(** * react-dropzone: the [useDropzone] controller of [src/index.js]

    A shallow embedding of the hook's event handlers, its refs and its React
    state, with the theorems that settle the claims made about it.

    Conventions of the embedding.
    - DOM nodes are compared by identity in the source ([indexOf], [!==]);
      they are natural-number identifiers here.
    - The four refs of the hook ([nodeRef], [inputRef], [dragTargetsRef],
      [isFileDialogActiveRef]), [propsRef] and the React state live in one
      [World]; every handler is a computation in a state monad over it.
    - [setState] is always called with an updater function in the source.
      Updaters are applied in call order, so the embedding applies them at
      once and also records the call in the trace of the world.
    - A user callback is modelled by what the handlers can read back from
      it: its effect on the event object it receives (for instance a call
      of [preventDefault]); the call itself is recorded in the trace.
    - A promise continuation or a timer callback is recorded in the trace
      when it is registered and is run by a later action of the transition
      system, with the event object as it is at that moment.
    - The helpers imported from [./utils] are not part of [src/]; they are
      the fields of the interface [Utils]. *)

From stdpp Require Import gmap strings list.
From Stdlib Require Import ZArith Lia.

Local Open Scope Z_scope.

(** ** Data *)

(** A DOM node, by identity. *)
Abbreviation Node := nat.

(** A JavaScript number as far as the source needs it: the literal
    [Infinity] and finite values, which are byte counts. *)
Inductive Num :=
| Fin (z : Z)
| Infinity.

(** [a <= b] on numbers. *)
Definition Num_leb (a b : Num) : bool :=
  match a, b with
  | _, Infinity => true
  | Infinity, Fin _ => false
  | Fin x, Fin y => x <=? y
  end.

(** The browser's [File]: the handlers only pass files around. *)
Record File := mkFile {
  file_name : string;
  file_type : string;
  file_size : Z
}.

(** The [accept] prop: a string or an array of strings. *)
Inductive Accept :=
| AcceptString (s : string)
| AcceptArray (l : list string).

Record DataTransfer := mkDataTransfer {
  types : list string;
  dropEffect : string
}.

(** The (synthetic) event object.  It is mutable in the source:
    [preventDefault], [stopPropagation] and [persist] set a flag. *)
Record Evt := mkEvt {
  target : Node;
  dataTransfer : option DataTransfer;
  keyCode : Z;
  defaultPrevented : bool;
  propagationStopped : bool;
  persisted : bool
}.

Definition preventDefault (evt : Evt) : Evt :=
  {| target := target evt; dataTransfer := dataTransfer evt;
     keyCode := keyCode evt; defaultPrevented := true;
     propagationStopped := propagationStopped evt;
     persisted := persisted evt |}.

Definition stopPropagation (evt : Evt) : Evt :=
  {| target := target evt; dataTransfer := dataTransfer evt;
     keyCode := keyCode evt; defaultPrevented := defaultPrevented evt;
     propagationStopped := true;
     persisted := persisted evt |}.

Definition persist (evt : Evt) : Evt :=
  {| target := target evt; dataTransfer := dataTransfer evt;
     keyCode := keyCode evt; defaultPrevented := defaultPrevented evt;
     propagationStopped := propagationStopped evt;
     persisted := true |}.

(** [if (evt.dataTransfer) evt.dataTransfer.dropEffect = 'copy'] *)
Definition setDropEffectCopy (evt : Evt) : Evt :=
  match dataTransfer evt with
  | Some dt =>
      {| target := target evt;
         dataTransfer := Some {| types := types dt; dropEffect := "copy" |};
         keyCode := keyCode evt; defaultPrevented := defaultPrevented evt;
         propagationStopped := propagationStopped evt;
         persisted := persisted evt |}
  | None => evt
  end.

(** A user callback that receives the event. *)
Definition UserFn := Evt -> Evt.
════
» Activity
From the entries above, copy each line holding "Require".

» Response for this exercise
From stdpp Require Import gmap strings list.
From Stdlib Require Import ZArith Lia.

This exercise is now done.